Charlotte Bories cria os mais belos retratos subaquáticos

“… foi uma oportunidade para eu aproveitar o tempo para experimentar coisas novas, um pouco diferentes, um pouco loucas”, diz a fotógrafa francesa Charlotte Bories em entrevista ao The Phoblographer. “Foi notavelmente nessa época que comecei a misturar as técnicas, adicionando manipulação de foto e pintura digital às minhas fotos subaquáticas.” Charlotte é uma vencedora do ND Award e uma fotógrafa que trabalha com retratos subaquáticos. Ela se inspira em muitos lugares. Mas não importa o que aconteça, suas fotos têm algo que você vai se apaixonar toda vez que você olhar para elas.

Os assinantes recebem algumas vantagens e são automaticamente inscritos em concursos!. Baixe nosso aplicativo para iOS, iPade Android e não receba anúncios de banner por US$ 24,99/ano.

O equipamento de câmera essencial de Charlotte Bories

Aqui estão algumas dicas de como Charlotte usa o equipamento:

“A… DSLR (bastante reconfortante no caso de um pequeno vazamento na caixa) com um sensor full-frame, bom desempenho com pouca luz (a luz natural diminui rapidamente sob a água) e alta velocidade de disparo em rajada (para garantir que eu capture o momento perfeito de graça entre duas poses de sapo…!), bateria de longa duração (acredite, não tem graça quando você tem que trocar a bateria ou o cartão SD no meio de uma sessão subaquática…)…

Na fotografia subaquática, a escolha da lente é realmente uma questão complicada por vários motivos…
– leva muuuuito tempo (e é arriscado) trocar a lente durante a sessão (você tem que secar perfeitamente sua caixa, secar-se perfeitamente para que nenhuma gota de água caia do seu corpo para o sensor, desmontar totalmente a caixa, trocar a lente, volte a montar a caixa…)…debaixo de água, o corpo move-se muito mais devagar do que em terra.

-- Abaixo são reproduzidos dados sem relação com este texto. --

(* ===== verification/Operator.v ===== *)
(** * The dashboard's operator files

    Models the dashboard modules that read what the operator has on disk or types at launch:
    [ssh_hosts.py] (policy hosts from the SSH configuration), [launch.py] (the rig option),
    [factr_servers.py] (the leader servers' health logs), [logs.py] (run logs), [tasks.py] (tasks,
    rigs and policies) and [policy_servers.py] (what a policy server says about itself).  File
    contents, directory listings, clocks and the network are inputs. *)

From Stdlib Require Import SpecFloat Ascii String.
From S2P Require Import Prelude Float64 Ring Streams Text Layout Json SkillFile CalibFile LiveView Downloads Storage.
Local Open Scope string_scope.
Local Open Scope list_scope.
Local Open Scope Z_scope.

(** ** Text *)

(** The ASCII characters [str.strip] and [str.split] treat as blank. *)
Definition is_blank (c : ascii) : bool :=
  (byte_of c =? 32) || ((9 <=? byte_of c) && (byte_of c <=? 13)) || ((28 <=? byte_of c) && (byte_of c <=? 31)).

Definition py_strip (s : string) : string := rstrip is_blank (lstrip is_blank s).

(** [s.split()]. *)
Fixpoint words_from (cur : string) (s : string) : list string :=
  match s with
  | EmptyString => if bool_decide (cur = "") then [] else [cur]
  | String c t =>
      if is_blank c then (if bool_decide (cur = "") then words_from "" t else cur :: words_from "" t)
      else words_from (cur +:+ String c "") t
  end.
Definition py_words (s : string) : list string := words_from "" s.

(** [s.replace(c, d, 1)] on characters. *)
Fixpoint replace_first (c d : ascii) (s : string) : string :=
  match s with
  | EmptyString => ""
  | String x t => if Ascii.eqb x c then String d t else String x (replace_first c d t)
  end.

(** [s.partition(c)] without the separator. *)
Definition partition_at (c : ascii) (s : string) : string * string :=
  let r := span (fun x => negb (Ascii.eqb x c)) s in
  (r.1, match r.2 with String _ t => t | EmptyString => "" end).

(** ** SSH hosts ([ssh_hosts.py]) *)

Record SshHost := MkHost { sh_alias : string; sh_address : string }.

Definition MAX_INCLUDE_DEPTH : nat := 8.

Definition pattern_char (c : ascii) : bool := Ascii.eqb c "*" || Ascii.eqb c "?" || Ascii.eqb c "!".
Definition is_pattern (a : string) : bool := negb (all_chars (fun c => negb (pattern_char c)) a).

(** The hosts found and the aliases seen. *)
Record found := Found { fo_out : list SshHost; fo_seen : list string; fo_open : list string }.

(** An alias with its address, unless it was seen before. *)
Definition add_host (address : string -> string) (f : found) (alias : string) : found :=
  if bool_decide (alias ∈ fo_seen f) then f
  else Found (fo_out f ++ [MkHost alias (address alias)]) (fo_seen f ++ [alias]) (fo_open f).

Definition close_with (address : string -> string) (f : found) : found :=
  let f := foldl (add_host address) f (fo_open f) in Found (fo_out f) (fo_seen f) [].

(** [close_block]: no [HostName] was seen. *)
Definition close_block (f : found) : found := close_with (fun a => a) f.

Section ssh.
(** File contents ([None]: unreadable), and [sorted(glob.glob(pattern))]. *)
Context (read_lines : string -> option (list string)) (glob : string -> list string) (home : string).

(** [expanduser] on a plain [~/...]. *)
Definition expanduser (p : string) : string :=
  match strip_prefix "~/" p with Some rest => home +:+ "/" +:+ rest | None => if bool_decide (p = "~") then home else p end.

Definition parent_dir (p : string) : option string :=
  match removelast (py_split "/" p) with [] => None | l => Some (py_join "/" l) end.

(** [_include_paths]. *)
Definition include_paths (pattern path : string) : list string :=
  let pattern := expanduser pattern in
  glob (if starts_with "/" pattern then pattern
        else match parent_dir path with Some d => d +:+ "/" +:+ pattern | None => pattern end).

(** Key and value of a line. *)
Definition key_value (line : string) : string * string :=
  let r := partition_at " " (replace_first "=" " " line) in (str_lower r.1, py_strip r.2).

(** One line; [include] parses another file with what was found so far. *)
Definition parse_line (include : string -> list SshHost * list string -> list SshHost * list string) (path : string)
    (f : found) (raw : string) : found :=
  let line := py_strip raw in
  if bool_decide (line = "") || starts_with "#" line then f
  else
    let kv := key_value line in
    if bool_decide (kv.1 = "host") then
      let f := close_block f in
      Found (fo_out f) (fo_seen f) (List.filter (fun a => negb (is_pattern a)) (py_words kv.2))
    else if bool_decide (kv.1 = "match") then close_block f
    else if bool_decide (kv.1 = "hostname") && negb (bool_decide (fo_open f = [])) then close_with (fun _ => kv.2) f
    else if bool_decide (kv.1 = "include") then
      let r := foldl (fun acc p => include p acc) (fo_out f, fo_seen f) (py_words kv.2 ≫= fun i => include_paths i path) in
      Found r.1 r.2 (fo_open f)
    else f.

(** [_parse_file]; [depth] counts down. *)
Fixpoint parse_file (depth : nat) (path : string) (acc : list SshHost * list string) : list SshHost * list string :=
  match depth with
  | O => acc
  | S depth =>
      match read_lines path with
      | None => acc
      | Some lines =>
          let f := close_block (foldl (parse_line (parse_file depth) path) (Found acc.1 acc.2 []) lines) in
          (fo_out f, fo_seen f)
      end
  end.

(** Depths 0 to [_MAX_INCLUDE_DEPTH] are read. *)
Definition discover_ssh_hosts (path : string) : list SshHost := (parse_file (S MAX_INCLUDE_DEPTH) path ([], [])).1.

Definition policy_server_hosts (path : string) : list SshHost :=
  MkHost "localhost" "127.0.0.1" ::
  List.filter (fun h => negb (bool_decide (sh_alias h = "localhost"))) (discover_ssh_hosts path).
End ssh.

(** ** The rig option ([launch.py]) *)

Definition RIG_ENV_VAR : string := "DFC_DASHBOARD_RIG".

Fixpoint pop_rig_from (rig : option string) (rest : list string) (argv : list string) : res (option string * list string) :=
  match argv with
  | [] => Ok (rig, rest)
  | arg :: argv =>
      if bool_decide (arg = "--rig") then
        match argv with
        | [] => Raise SystemExit
        | r :: argv => pop_rig_from (Some r) rest argv
        end
      else match strip_prefix "--rig=" arg with
           | Some r => pop_rig_from (Some r) rest argv
           | None => pop_rig_from rig (rest ++ [arg]) argv
           end
  end.

(** [_pop_rig_arg]. *)
Definition pop_rig_arg (argv : list string) : res (option string * list string) := pop_rig_from None [] argv.

Definition validate_rig (rigs : list string) (rig : string) : res unit :=
  if bool_decide (rig ∈ rigs) then Ok tt else Raise SystemExit.

(** What [main] does before Streamlit takes over: the environment, whether the services start, and
    the arguments handed on. *)
Record launch_result := Launched { la_env : list (string * string); la_argv : list string }.

Definition dashboard_main (rigs : list string) (app_path : string) (env : list (string * string)) (argv : list string) :
    res launch_result :=
  let? r := pop_rig_arg argv in
  let? env := match r.1 with
              | Some rig => let? _ := validate_rig rigs rig in Ok (dset RIG_ENV_VAR rig env)
              | None =>
                  match dget RIG_ENV_VAR env with
                  | Some ((String _ _) as rig) => let? _ := validate_rig rigs rig in Ok env
                  | _ => Ok env
                  end
              end in
  Ok (Launched env (["streamlit"; "run"; app_path; "--server.headless=true"; "--theme.base=dark";
                     "--client.toolbarMode=minimal"] ++ r.2)).

(** ** Leader server health ([factr_servers.py]) *)

Inductive boot_phase := CALIBRATING | MATCHING | RUNNING.

Record ServoHealth := Servo { sv_sid : Z; sv_temp_c : Z; sv_current : Z; sv_current_limit : Z }.

Record TeleopHealth := Health {
  th_phase : boot_phase; th_match_error : option f64; th_ts : option f64; th_age_s : option f64;
  th_servos : list ServoHealth; th_alerts : list string;
}.

(** [max(servos, key=temp_c)]: the first of the hottest. *)
Definition hottest (servos : list ServoHealth) : option ServoHealth :=
  match servos with
  | [] => None
  | s :: servos => Some (foldl (fun m s => if sv_temp_c m <? sv_temp_c s then s else m) s servos)
  end.

(** [\d+] and [-?\d+]. *)
Definition re_digits (s : string) : option (Z * string) :=
  let r := span digit_char s in
  if bool_decide (r.1 = "") then None else n ← digits_from 0 r.1; Some (n, r.2).
Definition re_signed (s : string) : option (Z * string) :=
  match s with
  | String "-" t => r ← re_digits t; Some (- r.1, r.2)
  | _ => re_digits s
  end.

(** [id(\d+):T=(-?\d+)C I=(-?\d+)/(\d+)] at the head of a string. *)
Definition match_servo (s : string) : option (ServoHealth * string) :=
  s ← strip_prefix "id" s; '(sid, s) ← re_digits s;
  s ← strip_prefix ":T=" s; '(temp, s) ← re_signed s;
  s ← strip_prefix "C I=" s; '(cur, s) ← re_signed s;
  s ← strip_prefix "/" s; '(lim, s) ← re_digits s;
  Some (Servo sid temp cur lim, s).

(** [_SERVO_RE.findall], one unit of fuel per character. *)
Fixpoint find_servos (fuel : nat) (s : string) : list ServoHealth :=
  match fuel with
  | O => []
  | S fuel =>
      match match_servo s with
      | Some (v, rest) => v :: find_servos fuel rest
      | None => match s with EmptyString => [] | String _ t => find_servos fuel t end
      end
  end.
Definition parse_servos (line : string) : list ServoHealth := find_servos (S (String.length line)) line.

(** [tail_lines]: [data] is what the bounded read returns, split into lines; [size] the file's. *)
Definition TAIL_BYTES : Z := 32768.
Definition tail_lines (size : Z) (lines : list string) : list string :=
  if (TAIL_BYTES <? size) then drop 1 lines else lines.

Definition ALERT_WINDOW_LINES : nat := 40.
Definition is_alert (line : string) : bool := contains "HARDWARE ERROR" line || contains "disabled its own torque" line.
Definition alerts_of (lines : list string) : list string :=
  py_strip <$> List.filter is_alert (drop (length lines - ALERT_WINDOW_LINES) lines).

(** What a line says about the phase. *)
Inductive marker := MHealth | MMatched | MPlease | MOffsets.

Definition marker_of (line : string) : option marker :=
  if contains "[health] servo" line || contains "[health] read failed" line then None
  else if contains "[health]" line then Some MHealth
  else if contains "Initial joint position matched" line then Some MMatched
  else if contains "Please match starting joint pos" line then Some MPlease
  else if contains "best offsets" line then Some MOffsets
  else None.
(** ** Styling *)

Definition ARM_COLOR (side : string) : color := if String.eqb side "left" then [80; 160; 255]%Z else [255; 140; 80]%Z.
Definition STALE_COLOR : color := [200; 90; 85]%Z.
Definition GHOST_COLOR (side : string) : color :=
  if String.eqb side "left" then [130; 190; 255; 51]%Z else [255; 190; 140; 51]%Z.
Definition FACTR_COLOR (side : string) : color := [70; 235; 155; 115]%Z.
Definition TARGET_COLOR : color := [168; 110; 255; 85]%Z.
Definition CALIBRATION_TARGET_COLOR : color := [168; 110; 255; 105]%Z.
Definition FACTR_LIVE_DISPLAY_SCALE : R := 2.

Definition albedo_of (c : color) : list R := (fun z => IZR z / 255) <$> c.

Definition sides : list string := ["left"; "right"].

(** [_quat_z_to]: +Z onto a direction. *)
Definition vcross (a b : V3) : V3 :=
  Vec (vy a * vz b - vz a * vy b) (vz a * vx b - vx a * vz b) (vx a * vy b - vy a * vx b).

Definition quat_z_to (direction : V3) : quat :=
  let n := vnorm direction in
  if Rlt_dec n (1 / 10 ^ 9) then Quat 0 0 0 1
  else
    let d := vscale (/ n) direction in
    let z := Vec 0 0 1 in
    let axis := vcross z d in
    let s := vnorm axis in
    let c := vdot z d in
    if Rlt_dec s (1 / 10 ^ 9) then (if Rlt_dec 0 c then Quat 0 0 0 1 else Quat 1 0 0 0)
    else quat_from_axis_angle (vscale (/ s) axis) (atan2 s c).

(** [_quat_from_axis_angle] of a tuple, as [Kinematics.axis_rot]. *)
Definition axis_quat (axis : list R) (angle : R) : res quat :=
  let norm := sqrt (foldr (fun a acc => a * a + acc) 0 axis) in
  if no_rotation norm angle then Ok (Quat 0 0 0 1)
  else match axis with
  | a :: b :: c :: _ =>
    let k := sin (angle / 2) in
    Ok (Quat (/ norm * a * k) (/ norm * b * k) (/ norm * c * k) (cos (angle / 2)))
  | _ => Raise IndexError
  end.

Definition rpy_quat (rpy : list R) : res quat :=
  let? v := vec3_of TypeError rpy in Ok (quat_from_rpy (vx v) (vy v) (vz v)).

Pode demorar um pouco para se aproximar ou se afastar do assunto, por isso o zoom é muito conveniente.

Embora fotografar com luz natural tenha seu próprio conjunto de restrições, ainda é a renderização final que prefiro até agora. É claro que as luzes estroboscópicas ajudariam meu assunto a aparecer, pois a luz e as cores desaparecem rapidamente quando você mergulha mais fundo na água, mas não tenho certeza se é isso que quero: eu realmente amo a ideia de que meu assunto faz parte o mundo aquático…

A melhor luz obviamente está logo abaixo da superfície, nos dois primeiros metros, mas tenho que ter cuidado com as bolinhas de luz que às vezes podem ser feias. Como muitos fotógrafos de retratos, costumo fugir da luz solar direta do meio-dia e definitivamente prefiro fotografar de manhã ou à noite, ou na sombra, ou sob um amplo difusor de luz quando possível.

Tenho uma configuração bem clássica para minha pós-produção: iMac 27 polegadas com tela Retina + mesa digitalizadora Wacom + Lightroom (pouco) + Photoshop (muito). Sem esse processo de edição, minha arte definitivamente nunca existiria – eu diria que pelo menos 50% do trabalho é feito nessa etapa.”

Foblographer: Fale conosco sobre como você entrou na fotografia.

Charlotte Bores: O caminho que me levou à fotografia foi um pouco tortuoso…

Quando eu era estudante na Faculdade de Belas Artes, pratiquei um pouco de fotografia de filme, mas naquela época eu tenho que dizer que eu realmente era um pau para toda obra, flutuando de uma técnica para outra. Além disso, como sou filha de fotógrafo, relutei em entrar no mesmo “negócio” do meu pai, provavelmente por medo de cair na mímica (ou talvez para escapar do meu complexo de Édipo…!).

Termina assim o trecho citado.